American drag queen (born 1983)

Mimi Imfurst (born March 2, 1983), the stage name of Braden Stewart Chapman (or Braden Stewart Maurer-Burns), is an American drag performer. He appeared on the third season of RuPaul's Drag Race and the first season of RuPaul's Drag Race All Stars and was a founding member of the girl group Xelle. In 2017, he became the first U.S. drag queen to perform in Cuba, lip-syncing to Madonna's "Express Yourself" with a group of local dancers.

==Early life==
Imfurst was born in Hanson, Massachusetts, and raised in Maine from an early age. He had been bullied by his peers and assaulted by a school employee. In his teens, Imfurst was homeless after he was kicked out of his parents' home, allegedly due to his sexuality. He later was adopted by a lesbian couple and started doing drag at the age of 16. Imfurst attended Marymount Manhattan College.

==Career==
Mimi Imfurst originally went by the drag name Delilah DeMistra, which was inspired by Hedy Lamarr's character in Samson and Delilah.

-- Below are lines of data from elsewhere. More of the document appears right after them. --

(** X19. The accumulating revision rejects in one case only: the three
    fields are there, the repository request is fulfilled with a truthy
    document, and that document has no [owner] to read [login] from. The
    rejection is the [TypeError] of that read. *)
Theorem auditPlugin_rejects_iff :
  forall (env : Env) (this : PluginAuditor) (s : Submission) (e : Failure),
    fst (auditPlugin env this s) = Rejected e <->
    fields_present s = true /\
    exists rresp,
      settled env this (repoUrl s) [] = inr rresp /\
      truthy (data rresp) = true /\
      nullish (member (data rresp) "owner") = true /\
      e = NativeError (cannot_read (member (data rresp) "owner") "login").
Proof.
  intros env this s e.
  pose proof (auditPlugin_ends env this s) as E.
  destruct (fields_present s) eqn:F.
  2:{ rewrite E. cbn [fst]. split; [ discriminate | ].
      intros (K & _); discriminate. }
  destruct E as (st & T & _ & ->).
  destruct (run_try_block env this s F) as (st' & T' & _ & H).
  assert (st' = st) as -> by congruence.
  destruct (settled env this (repoUrl s) []) as [e0 | rresp].
  - destruct H as (-> & _). split; [ discriminate | ].
    intros (_ & rresp & K & _); discriminate.
  - destruct H as (-> & _).
    destruct (truthy (data rresp)) eqn:D; cbn [andb].
    + destruct (nullish (member (data rresp) "owner")) eqn:O.
      * split.
        -- intros K; injection K as <-. split; [ reflexivity | ].
           exists rresp. auto.
        -- intros (_ & x & K & _ & _ & ->). injection K as <-. reflexivity.
      * split; [ discriminate | ].
        intros (_ & x & K & _ & O' & _). injection K as <-. congruence.
    + split; [ discriminate | ].
      intros (_ & x & K & D' & _). injection K as <-. congruence.
Qed.

Lemma run_main env token s :
  Main.main env token s =
  {| output :=
       fst (try_main
              (and_then (preamble token, inr tt)
                 (fun _ =>
                    and_then
                      (Main.written_by_auditPlugin env {| githubToken := token |} s,
                       inr tt)
                      (fun _ =>
                         and_then
                           (awaited (fst (auditPlugin env {| githubToken := token |} s)))
                           (Main.report s)))));
     requests := net_requests (snd (auditPlugin env {| githubToken := token |} s));
     ending :=
       snd (try_main
              (and_then (preamble token, inr tt)
                 (fun _ =>
                    and_then
                      (Main.written_by_auditPlugin env {| githubToken := token |} s,
                       inr tt)
                      (fun _ =>
                         and_then
                           (awaited (fst (auditPlugin env {| githubToken := token |} s)))
                           (Main.report s))))) |}.
Proof.
  unfold Main.main.
  destruct (auditPlugin env {| githubToken := token |} s) as [o st]. cbn [fst snd].
  destruct (try_main _) as [out how]. reflexivity.
Qed.

Lemma run_main_js env token s :
  MainJs.main env token s =
  {| output :=
       fst (try_main
              (and_then (preamble token, inr tt)
                 (fun _ =>
                    and_then
                      (awaited (fst (AuditJs.auditPlugin env {| githubToken := token |} s)))
                      MainJs.report)));
     requests :=
       net_requests (snd (AuditJs.auditPlugin env {| githubToken := token |} s));
     ending :=
       snd (try_main
              (and_then (preamble token, inr tt)
                 (fun _ =>
                    and_then
                      (awaited (fst (AuditJs.auditPlugin env {| githubToken := token |} s)))
                      MainJs.report))) |}.
Proof.
  unfold MainJs.main.
  destruct (AuditJs.auditPlugin env {| githubToken := token |} s) as [o st].
  cbn [fst snd].
  destruct (try_main _) as [out how]. reflexivity.
Qed.

(** X20. When the accumulating revision rejects, its command line shows no
    verdict: after the preamble and the rate-limit lines of the audit it
    writes the error and exits with 1, so that the issues gathered up to
    there are lost. *)
Theorem cli_shows_only_the_rejection :
  forall (env : Env) (token : option string) (s : Submission) (rresp : Response),
    fields_present s = true ->
    settled env {| githubToken := token |} (repoUrl s) [] = inr rresp ->
    truthy (data rresp) = true ->
    nullish (member (data rresp) "owner") = true ->
    output (Main.main env token s) =
      (preamble token ++
       Main.written_by_auditPlugin env {| githubToken := token |} s ++
       [LogError "Error running audit:"
          (NativeError (cannot_read (member (data rresp) "owner") "login"))])%list /\
    ending (Main.main env token s) = Exit 1.
Proof.
  intros env token s rresp F S D O.
  pose proof (auditPlugin_ends env {| githubToken := token |} s) as E.
  rewrite F in E. destruct E as (st & T & _ & E).
  destruct (run_try_block env {| githubToken := token |} s F) as (st' & T' & _ & H).
  assert (st' = st) as -> by congruence.
  rewrite S in H. destruct H as (R & _).
  rewrite R, D, O in E. cbn [andb] in E.
  rewrite run_main, E.
  unfold try_main, and_then, awaited, raise. cbn [fst snd output ending].
  rewrite !app_nil_r. split; [ | reflexivity ].
  rewrite <- app_assoc. reflexivity.
Qed.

Mimi Imfurst is perhaps best known for his annual Christmas show where he portrays Jesus's mother Mary, for which he appears in Nick & Norah's Infinite Playlist.

In 2010, Imfurst acted in several Off-Broadway plays, including Boylesque, a parody of the film Burlesque, which opened at the Laurie Beechman Theatre. He also acted in Mayo on Your Breakfast at Tiffany's at the Bowery Poetry Club, Ilja Sapiroe's The Diary of Anne Frankenstein at 13th St. Repertory Theatre, and Thank You for Being a Friend, a parody of The Golden Girls. Imfurst starred in the title role in Rhoda Heartbreak.

Imfurst was featured in the web series Queens of Drag: NYC by gay.com in 2010. The series featured fellow New York drag queens Bianca Del Rio, Dallas DuBois, Hedda Lettuce, Lady Bunny, Peppermint and Sherry Vine.

Mimi Imfurst auditioned three times before becoming a contestant on the third season of RuPaul's Drag Race. He placed high in the first two challenges but was eliminated in the episode "Totally Leotarded" after lifting fellow contestant India Ferrah over his head during their lip-sync. Imfurst was among 12 former contestants brought back for the first season of RuPaul's Drag Race All Stars. He was partnered with Pandora Boxx to form Team Mandora, but was eliminated in the first episode. In the show's fifth season, Jinkx Monsoon impersonated Imfurst for the main challenge during the episode "Lip Synch Extravaganza Eleganza".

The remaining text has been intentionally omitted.